Cisco Warns About Ongoing Security Exploit

Cisco’s Talos researchers have warned about an increase in exploitation attempts against its Cisco Adaptive Security Appliance (ASA) and Firepower Appliance tied to a vulnerability initially discovered last year. Cisco’s Talos researchers have warned about an increase in exploitation attempts against its Cisco Adaptive Security Appliance (ASA) and Firepower Appliance tied to a vulnerability initially discovered last year. The Cisco security vulnerability, dubbed CVE-2018-0296, is a denial-of-service (DoS) and information disclosure directory traversal bug that is found in the web framework of the Cisco appliances. Nick Biasani, a threat researcher at Cisco Talos, noted in a blog post that the bug can allow an attacker to “use a specially crafted URL to cause the ASA appliance to reboot or disclose unauthenticated information.” The bug was initially spotted by Cisco in June 2018, and given a “critical” rating. Cisco at that time recommended that customers upgrade to a “fixed software release to remediate the issue.” That upgrade is being reinforced as Biasani noted that the company has seen an “increase in frequency in the past several days and weeks.” Cisco also has a Snort signature in place that can detect this specific attack.

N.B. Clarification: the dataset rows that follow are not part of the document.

Definition lower1 : list (Z * Z) := [
  (0x00B5, 0x039C); (0x00DF, 0x00DF); (0x00FF, 0x0178); (0x0131, 0x0049); (0x0138, 0x0138); (0x0149, 0x0149);
  (0x017F, 0x0053); (0x0180, 0x0243); (0x0188, 0x0187); (0x018C, 0x018B); (0x018D, 0x018D); (0x0192, 0x0191);
  (0x0195, 0x01F6); (0x0199, 0x0198); (0x019A, 0x023D); (0x019B, 0x019B); (0x019E, 0x0220); (0x01A8, 0x01A7);
  (0x01AD, 0x01AC); (0x01B0, 0x01AF); (0x01B9, 0x01B8); (0x01BA, 0x01BA); (0x01BD, 0x01BC); (0x01BE, 0x01BE);
  (0x01BF, 0x01F7); (0x01C6, 0x01C4); (0x01C9, 0x01C7); (0x01CC, 0x01CA); (0x01DD, 0x018E); (0x01F0, 0x01F0);
  (0x01F3, 0x01F1); (0x01F5, 0x01F4); (0x0221, 0x0221); (0x023C, 0x023B); (0x0242, 0x0241); (0x0250, 0x2C6F);
  (0x0251, 0x2C6D); (0x0252, 0x2C70); (0x0253, 0x0181); (0x0254, 0x0186); (0x0255, 0x0255); (0x0258, 0x0258);
  (0x0259, 0x018F); (0x025A, 0x025A); (0x025B, 0x0190); (0x025C, 0xA7AB); (0x0260, 0x0193); (0x0261, 0xA7AC);
  (0x0262, 0x0262); (0x0263, 0x0194); (0x0264, 0x0264); (0x0265, 0xA78D); (0x0266, 0xA7AA); (0x0267, 0x0267);
  (0x0268, 0x0197); (0x0269, 0x0196); (0x026A, 0xA7AE); (0x026B, 0x2C62); (0x026C, 0xA7AD); (0x026F, 0x019C);
  (0x0270, 0x0270); (0x0271, 0x2C6E); (0x0272, 0x019D); (0x0275, 0x019F); (0x027D, 0x2C64); (0x0280, 0x01A6);
  (0x0281, 0x0281); (0x0282, 0xA7C5); (0x0283, 0x01A9); (0x0287, 0xA7B1); (0x0288, 0x01AE); (0x0289, 0x0244);
  (0x028C, 0x0245); (0x0292, 0x01B7); (0x0293, 0x0293); (0x029D, 0xA7B2); (0x029E, 0xA7B0); (0x0377, 0x0376);
  (0x0390, 0x0390); (0x03AC, 0x0386); (0x03B0, 0x03B0); (0x03C2, 0x03A3); (0x03CC, 0x038C); (0x03D0, 0x0392);
  (0x03D1, 0x0398); (0x03D5, 0x03A6); (0x03D6, 0x03A0); (0x03D7, 0x03CF); (0x03F0, 0x039A); (0x03F1, 0x03A1);
  (0x03F2, 0x03F9); (0x03F3, 0x037F); (0x03F5, 0x0395); (0x03F8, 0x03F7); (0x03FB, 0x03FA); (0x03FC, 0x03FC);
  (0x04CF, 0x04C0); (0x0560, 0x0560); (0x1C80, 0x0412); (0x1C81, 0x0414); (0x1C82, 0x041E); (0x1C85, 0x0422);
  (0x1C86, 0x042A); (0x1C87, 0x0462); (0x1C88, 0xA64A); (0x1D79, 0xA77D); (0x1D7D, 0x2C63); (0x1D8E, 0xA7C6);
  (0x1E9B, 0x1E60); (0x1E9F, 0x1E9F); (0x1F50, 0x1F50); (0x1F51, 0x1F59); (0x1F52, 0x1F52); (0x1F53, 0x1F5B);
  (0x1F54, 0x1F54); (0x1F55, 0x1F5D); (0x1F56, 0x1F56); (0x1F57, 0x1F5F); (0x1FB2, 0x1FB2); (0x1FB3, 0x1FBC);
  (0x1FB4, 0x1FB4); (0x1FBE, 0x0399); (0x1FC2, 0x1FC2); (0x1FC3, 0x1FCC); (0x1FC4, 0x1FC4); (0x1FE5, 0x1FEC);
  (0x1FF2, 0x1FF2); (0x1FF3, 0x1FFC); (0x1FF4, 0x1FF4); (0x210A, 0x210A); (0x2113, 0x2113); (0x212F, 0x212F);
  (0x2134, 0x2134); (0x2139, 0x2139); (0x214E, 0x2132); (0x2184, 0x2183); (0x2C61, 0x2C60); (0x2C65, 0x023A);
  (0x2C66, 0x023E); (0x2C71, 0x2C71); (0x2C73, 0x2C72); (0x2C74, 0x2C74); (0x2C76, 0x2C75); (0x2CE4, 0x2CE4);
  (0x2CF3, 0x2CF2); (0x2D27, 0x10C7); (0x2D2D, 0x10CD); (0xA78C, 0xA78B); (0xA78E, 0xA78E); (0xA794, 0xA7C4);
  (0xA795, 0xA795); (0xA7AF, 0xA7AF); (0xA7D1, 0xA7D0); (0xA7D3, 0xA7D3); (0xA7D5, 0xA7D5); (0xA7F6, 0xA7F5);
  (0xA7FA, 0xA7FA); (0xAB53, 0xA7B3); (0x1D4BB, 0x1D4BB); (0x1D7CB, 0x1D7CB)
].

Definition upper3 : list (Z * Z) := [
  (0x0100, 0x012E); (0x0132, 0x0136); (0x0139, 0x0147); (0x014A, 0x0176); (0x0179, 0x017D); (0x0182, 0x0184);
  (0x01A0, 0x01A4); (0x01B3, 0x01B5); (0x01CD, 0x01DB); (0x01DE, 0x01EE); (0x01F8, 0x021E); (0x0222, 0x0232);
  (0x0246, 0x024E); (0x0370, 0x0372); (0x03D8, 0x03EE); (0x0460, 0x0480); (0x048A, 0x04BE); (0x04C1, 0x04CD);
  (0x04D0, 0x052E); (0x1E00, 0x1E94); (0x1EA0, 0x1EFE); (0x2C67, 0x2C6B); (0x2C80, 0x2CE2); (0x2CEB, 0x2CED);
  (0xA640, 0xA66C); (0xA680, 0xA69A); (0xA722, 0xA72E); (0xA732, 0xA76E); (0xA779, 0xA77B); (0xA77E, 0xA786);
  (0xA790, 0xA792); (0xA796, 0xA7A8); (0xA7B4, 0xA7C2); (0xA7C7, 0xA7C9); (0xA7D6, 0xA7D8)
].

Definition upper2 : list (Z * Z * Z) := [
  (0x0041, 0x005A, 0x0061); (0x00C0, 0x00D6, 0x00E0); (0x00D8, 0x00DE, 0x00F8); (0x0189, 0x018A, 0x0256);
  (0x01B1, 0x01B2, 0x028A); (0x0388, 0x038A, 0x03AD); (0x038E, 0x038F, 0x03CD); (0x0391, 0x03A1, 0x03B1);
  (0x03A3, 0x03AB, 0x03C3); (0x03D2, 0x03D4, 0x03D2); (0x03FD, 0x03FF, 0x037B); (0x0400, 0x040F, 0x0450);
  (0x0410, 0x042F, 0x0430); (0x0531, 0x0556, 0x0561); (0x10A0, 0x10C5, 0x2D00); (0x13A0, 0x13EF, 0xAB70);
  (0x13F0, 0x13F5, 0x13F8); (0x1C90, 0x1CBA, 0x10D0); (0x1CBD, 0x1CBF, 0x10FD); (0x1F08, 0x1F0F, 0x1F00);
  (0x1F18, 0x1F1D, 0x1F10); (0x1F28, 0x1F2F, 0x1F20); (0x1F38, 0x1F3F, 0x1F30); (0x1F48, 0x1F4D, 0x1F40);
  (0x1F68, 0x1F6F, 0x1F60); (0x1FB8, 0x1FB9, 0x1FB0); (0x1FBA, 0x1FBB, 0x1F70); (0x1FC8, 0x1FCB, 0x1F72);
  (0x1FD8, 0x1FD9, 0x1FD0); (0x1FDA, 0x1FDB, 0x1F76); (0x1FE8, 0x1FE9, 0x1FE0); (0x1FEA, 0x1FEB, 0x1F7A);
  (0x1FF8, 0x1FF9, 0x1F78); (0x1FFA, 0x1FFB, 0x1F7C); (0x210B, 0x210D, 0x210B); (0x2110, 0x2112, 0x2110);
  (0x2119, 0x211D, 0x2119); (0x212C, 0x212D, 0x212C); (0x2130, 0x2131, 0x2130); (0x213E, 0x213F, 0x213E);
  (0x2C00, 0x2C2F, 0x2C30); (0x2C7E, 0x2C7F, 0x023F); (0xFF21, 0xFF3A, 0xFF41); (0x10400, 0x10427, 0x10428);
  (0x104B0, 0x104D3, 0x104D8); (0x10570, 0x1057A, 0x10597); (0x1057C, 0x1058A, 0x105A3); (0x1058C, 0x10592, 0x105B3);
  (0x10594, 0x10595, 0x105BB); (0x10C80, 0x10CB2, 0x10CC0); (0x118A0, 0x118BF, 0x118C0); (0x16E40, 0x16E5F, 0x16E60);
  (0x1D400, 0x1D419, 0x1D400); (0x1D434, 0x1D44D, 0x1D434); (0x1D468, 0x1D481, 0x1D468); (0x1D49E, 0x1D49F, 0x1D49E);
  (0x1D4A5, 0x1D4A6, 0x1D4A5); (0x1D4A9, 0x1D4AC, 0x1D4A9); (0x1D4AE, 0x1D4B5, 0x1D4AE); (0x1D4D0, 0x1D4E9, 0x1D4D0);
  (0x1D504, 0x1D505, 0x1D504); (0x1D507, 0x1D50A, 0x1D507); (0x1D50D, 0x1D514, 0x1D50D); (0x1D516, 0x1D51C, 0x1D516);
  (0x1D538, 0x1D539, 0x1D538); (0x1D53B, 0x1D53E, 0x1D53B); (0x1D540, 0x1D544, 0x1D540); (0x1D54A, 0x1D550, 0x1D54A);
  (0x1D56C, 0x1D585, 0x1D56C); (0x1D5A0, 0x1D5B9, 0x1D5A0); (0x1D5D4, 0x1D5ED, 0x1D5D4); (0x1D608, 0x1D621, 0x1D608);
  (0x1D63C, 0x1D655, 0x1D63C); (0x1D670, 0x1D689, 0x1D670); (0x1D6A8, 0x1D6C0, 0x1D6A8); (0x1D6E2, 0x1D6FA, 0x1D6E2);
  (0x1D71C, 0x1D734, 0x1D71C); (0x1D756, 0x1D76E, 0x1D756); (0x1D790, 0x1D7A8, 0x1D790); (0x1E900, 0x1E921, 0x1E922)
].

Definition upper1 : list (Z * Z) := [
  (0x0130, 0x0069); (0x0178, 0x00FF); (0x0181, 0x0253); (0x0186, 0x0254); (0x0187, 0x0188); (0x018B, 0x018C);
  (0x018E, 0x01DD); (0x018F, 0x0259); (0x0190, 0x025B); (0x0191, 0x0192); (0x0193, 0x0260); (0x0194, 0x0263);
  (0x0196, 0x0269); (0x0197, 0x0268); (0x0198, 0x0199); (0x019C, 0x026F); (0x019D, 0x0272); (0x019F, 0x0275);
  (0x01A6, 0x0280); (0x01A7, 0x01A8); (0x01A9, 0x0283); (0x01AC, 0x01AD); (0x01AE, 0x0288); (0x01AF, 0x01B0);
  (0x01B7, 0x0292); (0x01B8, 0x01B9); (0x01BC, 0x01BD); (0x01C4, 0x01C6); (0x01C7, 0x01C9); (0x01CA, 0x01CC);
  (0x01F1, 0x01F3); (0x01F4, 0x01F5); (0x01F6, 0x0195); (0x01F7, 0x01BF); (0x0220, 0x019E); (0x023A, 0x2C65);
  (0x023B, 0x023C); (0x023D, 0x019A); (0x023E, 0x2C66); (0x0241, 0x0242); (0x0243, 0x0180); (0x0244, 0x0289);
  (0x0245, 0x028C); (0x0376, 0x0377); (0x037F, 0x03F3); (0x0386, 0x03AC); (0x038C, 0x03CC); (0x03CF, 0x03D7);
  (0x03F4, 0x03B8); (0x03F7, 0x03F8); (0x03F9, 0x03F2); (0x03FA, 0x03FB); (0x04C0, 0x04CF); (0x10C7, 0x2D27);
  (0x10CD, 0x2D2D); (0x1E9E, 0x00DF); (0x1F59, 0x1F51); (0x1F5B, 0x1F53); (0x1F5D, 0x1F55); (0x1F5F, 0x1F57);
  (0x1FEC, 0x1FE5); (0x2102, 0x2102); (0x2107, 0x2107); (0x2115, 0x2115); (0x2124, 0x2124); (0x2126, 0x03C9);
  (0x2128, 0x2128); (0x212A, 0x006B); (0x212B, 0x00E5); (0x2132, 0x214E); (0x2133, 0x2133); (0x2145, 0x2145);
  (0x2183, 0x2184); (0x2C60, 0x2C61); (0x2C62, 0x026B); (0x2C63, 0x1D7D); (0x2C64, 0x027D); (0x2C6D, 0x0251);
  (0x2C6E, 0x0271); (0x2C6F, 0x0250); (0x2C70, 0x0252); (0x2C72, 0x2C73); (0x2C75, 0x2C76); (0x2CF2, 0x2CF3);
  (0xA77D, 0x1D79); (0xA78B, 0xA78C); (0xA78D, 0x0265); (0xA7AA, 0x0266); (0xA7AB, 0x025C); (0xA7AC, 0x0261);
  (0xA7AD, 0x026C); (0xA7AE, 0x026A); (0xA7B0, 0x029E); (0xA7B1, 0x0287); (0xA7B2, 0x029D); (0xA7B3, 0xAB53);
  (0xA7C4, 0xA794); (0xA7C5, 0x0282); (0xA7C6, 0x1D8E); (0xA7D0, 0xA7D1); (0xA7F5, 0xA7F6); (0x1D49C, 0x1D49C);
  (0x1D4A2, 0x1D4A2); (0x1D546, 0x1D546); (0x1D7CA, 0x1D7CA)
].


(** ** The classes *)

Section classes.
(** How a table of ranges, of ranges with a mapping, of single runes and of single
    runes with a mapping is searched. *)
Context (search2 : Z → list (Z * Z) → option (Z * Z)) (search3 : Z → list (Z * Z * Z) → option (Z * Z * Z)).
Context (search1 : Z → list Z → option Z) (search1m : Z → list (Z * Z) → option (Z * Z)).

Snort is an open source network intrusion prevention and detection system developed by Sourcefire. Cisco’s latest update does include a few test measures to see if specific appliances are still vulnerable to the exploit. “This isn’t a new vulnerability, but as exploitation continues to increase, customers need to be aware of the risk of both a denial-of-service or unauthenticated information disclosure,” Biasani wrote. “Additionally, as we head into the holidays, people take time off, but adversaries do not. Customers should validate if they are vulnerable as soon as possible and plan the appropriate patching/mitigations strategies as necessary to minimize both risk and impact to the organization.”